_Task instructions_: For the material that follows, return exactly the lines from the one with "(* ===== verification/Fragmentation.v" through the one with "Definition kNoAcc : RegionAcc", both ends included.
################
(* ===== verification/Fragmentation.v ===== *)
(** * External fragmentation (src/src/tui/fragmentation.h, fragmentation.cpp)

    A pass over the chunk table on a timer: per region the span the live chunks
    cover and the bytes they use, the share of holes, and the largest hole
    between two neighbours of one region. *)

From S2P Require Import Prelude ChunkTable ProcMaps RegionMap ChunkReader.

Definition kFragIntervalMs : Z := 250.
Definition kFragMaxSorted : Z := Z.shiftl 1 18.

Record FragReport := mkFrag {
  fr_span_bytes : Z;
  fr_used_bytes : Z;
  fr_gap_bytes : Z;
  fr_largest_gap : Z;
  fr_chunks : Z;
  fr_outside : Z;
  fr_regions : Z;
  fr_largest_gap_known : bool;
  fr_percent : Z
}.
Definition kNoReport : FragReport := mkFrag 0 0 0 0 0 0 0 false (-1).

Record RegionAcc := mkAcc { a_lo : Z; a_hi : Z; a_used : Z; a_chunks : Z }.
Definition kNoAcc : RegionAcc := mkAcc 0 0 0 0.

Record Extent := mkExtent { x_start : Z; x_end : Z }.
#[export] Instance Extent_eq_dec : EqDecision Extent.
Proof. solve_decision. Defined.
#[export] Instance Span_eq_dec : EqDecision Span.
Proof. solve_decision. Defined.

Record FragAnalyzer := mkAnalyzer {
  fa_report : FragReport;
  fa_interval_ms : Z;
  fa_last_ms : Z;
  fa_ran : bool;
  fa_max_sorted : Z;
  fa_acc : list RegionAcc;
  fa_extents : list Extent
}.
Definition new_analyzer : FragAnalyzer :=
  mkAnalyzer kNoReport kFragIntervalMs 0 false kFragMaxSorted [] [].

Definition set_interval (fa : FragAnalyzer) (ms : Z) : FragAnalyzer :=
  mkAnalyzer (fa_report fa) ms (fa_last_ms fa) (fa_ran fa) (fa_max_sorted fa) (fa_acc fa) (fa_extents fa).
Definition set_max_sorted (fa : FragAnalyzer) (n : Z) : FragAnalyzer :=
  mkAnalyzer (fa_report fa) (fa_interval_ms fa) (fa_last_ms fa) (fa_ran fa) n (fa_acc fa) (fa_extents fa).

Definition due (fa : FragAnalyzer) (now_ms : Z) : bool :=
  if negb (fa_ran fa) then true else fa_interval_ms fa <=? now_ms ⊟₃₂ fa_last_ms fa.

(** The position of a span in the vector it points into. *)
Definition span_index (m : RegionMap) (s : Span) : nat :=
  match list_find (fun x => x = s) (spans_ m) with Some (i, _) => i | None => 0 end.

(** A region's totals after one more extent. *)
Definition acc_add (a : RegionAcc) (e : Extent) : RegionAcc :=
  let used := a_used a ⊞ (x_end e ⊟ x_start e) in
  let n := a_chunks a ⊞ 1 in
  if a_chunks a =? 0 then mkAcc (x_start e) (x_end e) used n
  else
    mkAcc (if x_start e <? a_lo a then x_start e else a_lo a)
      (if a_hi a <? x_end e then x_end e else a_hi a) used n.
################
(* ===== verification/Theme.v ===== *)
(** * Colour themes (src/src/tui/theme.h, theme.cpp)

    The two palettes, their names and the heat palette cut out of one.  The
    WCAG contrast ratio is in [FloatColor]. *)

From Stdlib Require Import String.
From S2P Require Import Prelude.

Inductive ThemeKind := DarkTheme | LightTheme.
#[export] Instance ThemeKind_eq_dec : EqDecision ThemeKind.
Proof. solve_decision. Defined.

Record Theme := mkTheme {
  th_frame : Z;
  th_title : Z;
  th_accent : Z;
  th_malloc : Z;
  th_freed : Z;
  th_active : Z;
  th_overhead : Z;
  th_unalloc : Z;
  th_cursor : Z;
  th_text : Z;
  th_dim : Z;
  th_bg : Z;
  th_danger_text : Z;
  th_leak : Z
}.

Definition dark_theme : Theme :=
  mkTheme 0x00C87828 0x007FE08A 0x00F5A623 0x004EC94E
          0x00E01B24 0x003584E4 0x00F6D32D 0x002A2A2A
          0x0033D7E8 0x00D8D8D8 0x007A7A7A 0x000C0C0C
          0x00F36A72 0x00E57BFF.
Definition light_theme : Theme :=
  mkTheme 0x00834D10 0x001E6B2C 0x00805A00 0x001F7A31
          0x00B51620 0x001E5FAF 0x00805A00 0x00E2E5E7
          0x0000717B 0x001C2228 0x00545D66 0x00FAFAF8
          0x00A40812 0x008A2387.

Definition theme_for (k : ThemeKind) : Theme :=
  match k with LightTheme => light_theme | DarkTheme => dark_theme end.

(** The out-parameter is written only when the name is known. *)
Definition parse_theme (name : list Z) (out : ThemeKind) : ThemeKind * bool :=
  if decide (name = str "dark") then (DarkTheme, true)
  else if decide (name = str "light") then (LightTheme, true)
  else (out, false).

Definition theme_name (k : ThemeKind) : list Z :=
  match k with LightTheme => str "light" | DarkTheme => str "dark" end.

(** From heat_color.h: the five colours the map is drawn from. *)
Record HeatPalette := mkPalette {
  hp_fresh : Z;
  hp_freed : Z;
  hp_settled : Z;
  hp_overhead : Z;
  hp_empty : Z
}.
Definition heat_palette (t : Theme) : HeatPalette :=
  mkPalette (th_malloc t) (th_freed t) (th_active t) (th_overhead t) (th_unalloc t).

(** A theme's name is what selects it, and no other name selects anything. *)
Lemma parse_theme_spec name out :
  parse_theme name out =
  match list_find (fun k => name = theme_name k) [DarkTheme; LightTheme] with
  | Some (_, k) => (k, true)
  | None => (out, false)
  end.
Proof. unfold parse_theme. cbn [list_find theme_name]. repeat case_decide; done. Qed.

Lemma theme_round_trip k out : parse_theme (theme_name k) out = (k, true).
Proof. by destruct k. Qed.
################
_Task result_:
(* ===== verification/Fragmentation.v ===== *)
(** * External fragmentation (src/src/tui/fragmentation.h, fragmentation.cpp)

    A pass over the chunk table on a timer: per region the span the live chunks
    cover and the bytes they use, the share of holes, and the largest hole
    between two neighbours of one region. *)

From S2P Require Import Prelude ChunkTable ProcMaps RegionMap ChunkReader.

Definition kFragIntervalMs : Z := 250.
Definition kFragMaxSorted : Z := Z.shiftl 1 18.

Record FragReport := mkFrag {
  fr_span_bytes : Z;
  fr_used_bytes : Z;
  fr_gap_bytes : Z;
  fr_largest_gap : Z;
  fr_chunks : Z;
  fr_outside : Z;
  fr_regions : Z;
  fr_largest_gap_known : bool;
  fr_percent : Z
}.
Definition kNoReport : FragReport := mkFrag 0 0 0 0 0 0 0 false (-1).

Record RegionAcc := mkAcc { a_lo : Z; a_hi : Z; a_used : Z; a_chunks : Z }.
Definition kNoAcc : RegionAcc := mkAcc 0 0 0 0.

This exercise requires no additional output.